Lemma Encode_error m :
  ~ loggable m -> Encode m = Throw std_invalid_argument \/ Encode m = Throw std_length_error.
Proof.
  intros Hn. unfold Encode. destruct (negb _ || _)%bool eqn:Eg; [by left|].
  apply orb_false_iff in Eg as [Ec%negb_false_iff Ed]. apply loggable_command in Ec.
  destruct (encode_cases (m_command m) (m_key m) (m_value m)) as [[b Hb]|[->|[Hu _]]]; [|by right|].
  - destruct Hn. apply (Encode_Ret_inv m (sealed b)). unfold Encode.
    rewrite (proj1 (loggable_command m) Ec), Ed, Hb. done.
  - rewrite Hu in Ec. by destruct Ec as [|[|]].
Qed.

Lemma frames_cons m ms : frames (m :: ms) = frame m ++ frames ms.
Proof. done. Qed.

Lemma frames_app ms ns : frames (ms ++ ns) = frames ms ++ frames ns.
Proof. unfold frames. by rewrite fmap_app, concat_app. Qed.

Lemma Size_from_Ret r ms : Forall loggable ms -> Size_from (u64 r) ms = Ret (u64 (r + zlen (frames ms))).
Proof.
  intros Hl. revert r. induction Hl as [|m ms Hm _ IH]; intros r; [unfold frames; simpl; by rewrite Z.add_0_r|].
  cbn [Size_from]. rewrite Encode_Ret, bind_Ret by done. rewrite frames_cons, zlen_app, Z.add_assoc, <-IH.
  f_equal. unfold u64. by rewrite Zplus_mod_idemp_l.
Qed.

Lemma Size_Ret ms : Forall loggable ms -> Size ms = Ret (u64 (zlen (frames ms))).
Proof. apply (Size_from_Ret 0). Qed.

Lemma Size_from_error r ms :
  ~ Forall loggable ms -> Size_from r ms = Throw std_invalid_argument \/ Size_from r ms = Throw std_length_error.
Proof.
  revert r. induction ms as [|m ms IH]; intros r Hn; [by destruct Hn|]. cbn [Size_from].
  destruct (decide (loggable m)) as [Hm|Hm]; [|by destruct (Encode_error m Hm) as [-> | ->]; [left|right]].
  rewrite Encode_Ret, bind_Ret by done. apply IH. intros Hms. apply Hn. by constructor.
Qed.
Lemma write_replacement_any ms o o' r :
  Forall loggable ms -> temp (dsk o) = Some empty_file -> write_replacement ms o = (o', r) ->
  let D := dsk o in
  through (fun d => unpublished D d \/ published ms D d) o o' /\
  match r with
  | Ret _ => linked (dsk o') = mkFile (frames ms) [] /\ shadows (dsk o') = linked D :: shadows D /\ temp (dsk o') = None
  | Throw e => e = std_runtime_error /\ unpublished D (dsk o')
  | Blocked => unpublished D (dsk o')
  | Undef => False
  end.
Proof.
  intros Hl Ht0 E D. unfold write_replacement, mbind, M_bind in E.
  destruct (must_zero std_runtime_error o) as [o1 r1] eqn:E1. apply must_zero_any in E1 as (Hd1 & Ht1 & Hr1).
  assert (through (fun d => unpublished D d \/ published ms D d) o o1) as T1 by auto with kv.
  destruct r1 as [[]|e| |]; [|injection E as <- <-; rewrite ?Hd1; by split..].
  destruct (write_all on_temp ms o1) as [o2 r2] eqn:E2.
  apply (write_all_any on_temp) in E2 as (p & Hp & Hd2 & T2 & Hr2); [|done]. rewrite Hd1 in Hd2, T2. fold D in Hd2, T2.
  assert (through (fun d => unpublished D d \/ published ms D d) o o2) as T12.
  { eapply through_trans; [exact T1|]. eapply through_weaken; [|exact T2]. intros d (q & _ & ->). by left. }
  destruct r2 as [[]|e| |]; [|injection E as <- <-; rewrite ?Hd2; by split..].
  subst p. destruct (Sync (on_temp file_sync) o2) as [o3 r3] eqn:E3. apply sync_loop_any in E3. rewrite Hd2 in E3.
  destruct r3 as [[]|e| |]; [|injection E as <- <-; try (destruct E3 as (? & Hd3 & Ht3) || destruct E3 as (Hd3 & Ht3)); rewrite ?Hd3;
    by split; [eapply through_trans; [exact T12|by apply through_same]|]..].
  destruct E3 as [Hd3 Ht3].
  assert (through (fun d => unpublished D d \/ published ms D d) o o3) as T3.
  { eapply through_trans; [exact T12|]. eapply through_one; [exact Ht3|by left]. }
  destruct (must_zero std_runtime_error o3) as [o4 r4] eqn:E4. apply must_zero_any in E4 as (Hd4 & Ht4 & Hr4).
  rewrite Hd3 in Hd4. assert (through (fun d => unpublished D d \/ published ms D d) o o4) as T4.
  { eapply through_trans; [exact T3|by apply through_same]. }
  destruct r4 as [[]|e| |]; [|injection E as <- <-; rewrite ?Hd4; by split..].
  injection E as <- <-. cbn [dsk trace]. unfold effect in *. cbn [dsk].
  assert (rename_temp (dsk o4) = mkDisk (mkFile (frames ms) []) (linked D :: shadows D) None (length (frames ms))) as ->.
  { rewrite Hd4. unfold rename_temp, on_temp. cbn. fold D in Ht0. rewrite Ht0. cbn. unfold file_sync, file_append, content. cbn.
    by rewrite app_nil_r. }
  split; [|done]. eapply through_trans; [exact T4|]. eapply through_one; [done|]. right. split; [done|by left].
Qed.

--

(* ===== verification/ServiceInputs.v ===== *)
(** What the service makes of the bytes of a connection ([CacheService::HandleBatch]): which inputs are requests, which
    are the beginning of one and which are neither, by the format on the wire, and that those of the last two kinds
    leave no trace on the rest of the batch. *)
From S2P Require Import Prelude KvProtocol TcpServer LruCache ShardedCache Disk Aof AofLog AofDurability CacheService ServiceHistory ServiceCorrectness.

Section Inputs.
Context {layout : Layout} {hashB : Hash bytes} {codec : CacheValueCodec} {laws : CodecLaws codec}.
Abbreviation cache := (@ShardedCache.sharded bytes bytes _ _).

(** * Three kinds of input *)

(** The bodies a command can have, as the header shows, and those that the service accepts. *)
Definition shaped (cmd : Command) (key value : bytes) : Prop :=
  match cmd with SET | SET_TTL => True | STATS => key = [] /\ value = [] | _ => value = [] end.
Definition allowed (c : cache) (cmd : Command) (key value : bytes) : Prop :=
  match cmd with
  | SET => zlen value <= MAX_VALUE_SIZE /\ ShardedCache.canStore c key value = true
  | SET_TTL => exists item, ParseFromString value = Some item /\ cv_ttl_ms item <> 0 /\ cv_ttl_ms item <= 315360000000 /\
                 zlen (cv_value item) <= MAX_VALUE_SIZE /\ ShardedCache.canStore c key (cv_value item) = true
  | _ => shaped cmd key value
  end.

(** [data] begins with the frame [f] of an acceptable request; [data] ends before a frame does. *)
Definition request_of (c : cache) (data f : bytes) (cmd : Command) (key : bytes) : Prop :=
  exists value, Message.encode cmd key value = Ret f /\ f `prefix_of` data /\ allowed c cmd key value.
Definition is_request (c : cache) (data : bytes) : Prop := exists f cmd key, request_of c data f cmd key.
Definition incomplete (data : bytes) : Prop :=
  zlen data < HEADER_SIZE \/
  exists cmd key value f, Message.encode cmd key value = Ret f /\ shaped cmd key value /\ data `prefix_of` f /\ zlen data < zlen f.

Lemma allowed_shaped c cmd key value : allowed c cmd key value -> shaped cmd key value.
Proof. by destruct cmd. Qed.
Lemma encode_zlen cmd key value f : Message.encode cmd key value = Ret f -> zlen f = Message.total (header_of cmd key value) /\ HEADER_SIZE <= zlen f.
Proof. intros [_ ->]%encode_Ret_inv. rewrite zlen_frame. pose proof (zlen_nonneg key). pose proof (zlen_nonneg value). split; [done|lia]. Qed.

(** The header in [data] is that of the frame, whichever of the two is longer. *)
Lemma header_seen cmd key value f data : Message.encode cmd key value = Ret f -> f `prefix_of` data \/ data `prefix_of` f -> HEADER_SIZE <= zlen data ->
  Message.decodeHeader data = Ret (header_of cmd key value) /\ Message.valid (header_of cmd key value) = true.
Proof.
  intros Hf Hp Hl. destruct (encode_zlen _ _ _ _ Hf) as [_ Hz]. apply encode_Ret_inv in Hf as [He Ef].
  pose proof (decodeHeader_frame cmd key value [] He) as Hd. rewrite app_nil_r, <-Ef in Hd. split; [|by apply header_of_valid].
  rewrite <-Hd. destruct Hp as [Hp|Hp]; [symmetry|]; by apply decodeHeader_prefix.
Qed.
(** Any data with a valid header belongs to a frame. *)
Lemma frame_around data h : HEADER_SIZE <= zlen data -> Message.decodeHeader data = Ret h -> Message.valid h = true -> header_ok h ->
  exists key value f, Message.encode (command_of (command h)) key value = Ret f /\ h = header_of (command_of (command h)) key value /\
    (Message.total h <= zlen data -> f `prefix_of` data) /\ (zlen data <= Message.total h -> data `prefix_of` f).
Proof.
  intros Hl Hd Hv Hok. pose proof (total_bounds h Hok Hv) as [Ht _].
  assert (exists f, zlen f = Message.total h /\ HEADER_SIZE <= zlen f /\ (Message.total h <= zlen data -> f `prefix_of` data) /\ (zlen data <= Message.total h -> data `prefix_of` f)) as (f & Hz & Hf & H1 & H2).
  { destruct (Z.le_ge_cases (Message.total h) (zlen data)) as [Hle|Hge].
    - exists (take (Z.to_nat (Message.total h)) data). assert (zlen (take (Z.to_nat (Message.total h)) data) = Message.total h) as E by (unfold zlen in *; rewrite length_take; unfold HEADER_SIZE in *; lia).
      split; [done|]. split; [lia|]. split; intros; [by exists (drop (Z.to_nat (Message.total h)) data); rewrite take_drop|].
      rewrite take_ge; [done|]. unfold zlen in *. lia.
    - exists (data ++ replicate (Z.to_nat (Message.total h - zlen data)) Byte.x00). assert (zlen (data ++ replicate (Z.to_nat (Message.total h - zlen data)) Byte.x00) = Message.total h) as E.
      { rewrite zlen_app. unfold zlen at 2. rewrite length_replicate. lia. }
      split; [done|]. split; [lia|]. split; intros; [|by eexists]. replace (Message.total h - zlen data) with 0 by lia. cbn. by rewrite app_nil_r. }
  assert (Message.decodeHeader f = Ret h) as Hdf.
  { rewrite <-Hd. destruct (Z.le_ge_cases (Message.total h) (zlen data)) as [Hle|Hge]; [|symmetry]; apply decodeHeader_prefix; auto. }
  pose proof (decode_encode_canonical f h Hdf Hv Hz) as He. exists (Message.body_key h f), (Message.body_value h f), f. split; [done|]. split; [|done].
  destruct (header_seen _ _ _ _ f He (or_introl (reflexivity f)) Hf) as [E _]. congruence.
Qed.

**WORK INSTRUCTIONS:** Above are records; repeat only the lines starting at the line with "f_equal. unfold u64." and ending at the line with "destruct (write_all on_temp", exactly as they appear, both included.

**COMPLETED EXERCISE:**
  f_equal. unfold u64. by rewrite Zplus_mod_idemp_l.
Qed.

Lemma Size_Ret ms : Forall loggable ms -> Size ms = Ret (u64 (zlen (frames ms))).
Proof. apply (Size_from_Ret 0). Qed.

Lemma Size_from_error r ms :
  ~ Forall loggable ms -> Size_from r ms = Throw std_invalid_argument \/ Size_from r ms = Throw std_length_error.
Proof.
  revert r. induction ms as [|m ms IH]; intros r Hn; [by destruct Hn|]. cbn [Size_from].
  destruct (decide (loggable m)) as [Hm|Hm]; [|by destruct (Encode_error m Hm) as [-> | ->]; [left|right]].
  rewrite Encode_Ret, bind_Ret by done. apply IH. intros Hms. apply Hn. by constructor.
Qed.
Lemma write_replacement_any ms o o' r :
  Forall loggable ms -> temp (dsk o) = Some empty_file -> write_replacement ms o = (o', r) ->
  let D := dsk o in
  through (fun d => unpublished D d \/ published ms D d) o o' /\
  match r with
  | Ret _ => linked (dsk o') = mkFile (frames ms) [] /\ shadows (dsk o') = linked D :: shadows D /\ temp (dsk o') = None
  | Throw e => e = std_runtime_error /\ unpublished D (dsk o')
  | Blocked => unpublished D (dsk o')
  | Undef => False
  end.
Proof.
  intros Hl Ht0 E D. unfold write_replacement, mbind, M_bind in E.
  destruct (must_zero std_runtime_error o) as [o1 r1] eqn:E1. apply must_zero_any in E1 as (Hd1 & Ht1 & Hr1).
  assert (through (fun d => unpublished D d \/ published ms D d) o o1) as T1 by auto with kv.
  destruct r1 as [[]|e| |]; [|injection E as <- <-; rewrite ?Hd1; by split..].
  destruct (write_all on_temp ms o1) as [o2 r2] eqn:E2.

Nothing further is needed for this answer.